I never knew that grief can look like rage.

Not just sadness, not just longing, not even your typical anger—but a kind of fury that rises out of nowhere and swallows you whole. The kind that makes your hands shake and your chest tighten and your voice tremble with words you never thought you’d say out loud.

There are moments—shameful, terrifying moments—where the grief inside me boils over into something unrecognizable. When pain turns to fire. When sorrow is too big to cry out, so it screams in anger instead.

Today, I felt it again. That flood of rage so strong I had to leave the house. Not for fresh air, but for fear. Fear of what I might say. Fear of how I might act. Fear of who I’m becoming in the shadow of this grief.

Because this isn’t who I was.

Before loss shattered everything, I was steady. I was patient. I didn’t snap at people I love or slam doors just to feel something other than heartbreak. I didn’t feel this constant tension sitting just beneath my skin, threatening to rise at the smallest trigger.

Now, there are days when I hardly recognize myself.

And that terrifies me.

I didn’t ask for this version of me. I didn’t choose this hollowed-out, raw-nerved, quick-to-burn shell of a person. I didn’t ask to parent while grieving, to work while unraveling, to live while longing for someone I can’t ever get back.

And sometimes the injustice of it all just ignites something deep inside me.

It’s not that I’m angry at the people around me. Most of the time, they aren’t doing anything wrong. It’s the world I’m mad at. The unfairness. The silence that followed the scream. The way life keeps moving forward when mine feels frozen in the moment everything changed.
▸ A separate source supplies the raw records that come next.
Definition runMsiexec (args : list string) (m : machine) : result Z * machine :=
  let '(outcome, m) := msiexec args m in
  (match outcome with Exited code => Ok code | Failed e => Err e end, m).

(** The functions the installer is given; the keys open are kept beside the machine. *)
Definition windows_host (X : Type) (e : installE X) (w : machine * handles) : X * (machine * handles) :=
  let '(m, hs) := w in
  match e in installE Y return Y * (machine * handles) with
  | Installed => let '(a, hs) := winFspInstalled (registry m) hs in (a, (m, hs))
  | RunMsiexec args => let '(a, m) := runMsiexec args m in (a, (m, hs))
  | e => let '(a, m) := file_call _ e m in (a, (m, hs))
  end.

Definition winFspInstaller (msi version : string) : WinFspInstaller :=
  let systemRoot := default "" (env !! "SystemRoot") in
  let systemRoot := if String.eqb systemRoot "" then "C:\Windows" else systemRoot in
  {| MSI := msi; Version := version; StagingDir := WinPath.Join [systemRoot; "Temp"] |}.

Definition EnsureWinFsp (msi version : string) : M (machine * handles * calls installE) unit :=
  Ensure windows_host (winFspInstaller msi version).

Definition DefaultWinFspMSI : result string :=
  try! exe := Executable in Ok (WinPath.Join [WinPath.Dir exe; "winfsp.msi"]).

(** With the flags -winfspMSI and -winfspVersion. *)
Definition ensureHostPrerequisites (winfspMSI winfspVersion : string)
    : M (machine * handles * calls installE) unit :=
  let! msi := if String.eqb winfspMSI "" then
                with_err (λ e, Errorf ("locating the WinFsp MSI: " +:+ err_msg e)) (of_result DefaultWinFspMSI)
              else ret winfspMSI in
  EnsureWinFsp msi winfspVersion.

(** Every call leaves the keys it opened closed, and what is known of WinFsp is what
    the registry says. *)
Definition informed (w : machine * handles) (l : calls installE) : Prop :=
  w.2 = [] ∧ ∀ a, latest l = Some a → tells (registry w.1) a.

Lemma informed_step X (e : installE X) w l x w' :
  informed w l → windows_host X e w = (x, w') → informed w' (l ++ [Seen e x]).
Proof.
  destruct w as [m hs]. intros [Hhs Hl] Hw. cbn in Hhs. subst hs. unfold informed, latest in *.
  rewrite foldl_app. cbn [foldl]. revert x Hw.
  assert (∀ X (e : installE X) x (w2 : machine * handles),
    (let '(a, m) := file_call _ e m in (a, (m, []))) = (x, w2) →
    w2.2 = [] ∧ registry w2.1 = registry m) as Hfile.
  { intros Y f x w2 Hf. pose proof (file_call_registry Y f m) as Hm.
    destruct (file_call Y f m) as [a m']. injection Hf as <- <-. by split. }
  destruct e as [|args| | | | |]; intros x Hw; cbn [latest_step];
    try (apply Hfile in Hw as [-> ->]; by split).
  - unfold windows_host in Hw. pose proof (winFspInstalled_spec (registry m) []) as Hspec. unfold wp in Hspec.
    destruct (winFspInstalled (registry m) []) as [a hs]. injection Hw as <- <-. cbn in *.
    destruct Hspec as [-> Ht]. split; [done|]. by intros a' [= <-].
  - unfold windows_host, runMsiexec in Hw. destruct (msiexec args m) as [o m']. injection Hw as <- <-. by split.
Qed.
I know this anger is just another face of grief. I know it’s pain in disguise—desperate, exhausted, cornered pain.

But it still feels awful. And scary. And out of control.

I want to believe that this isn’t who I’ll always be. That somewhere beneath the fury and the fear, the gentler parts of me still exist—buried, maybe, but not gone. I want to believe that with time, with grace, with healing, I’ll find myself again. Or maybe I’ll become someone new—someone shaped by sorrow, but not consumed by it.

But for now, I’m just being honest: sometimes, grief looks like rage. And on those days, I walk away—not to escape the pain, but to protect the people I love from it.

And maybe, in its own way, that’s love, too.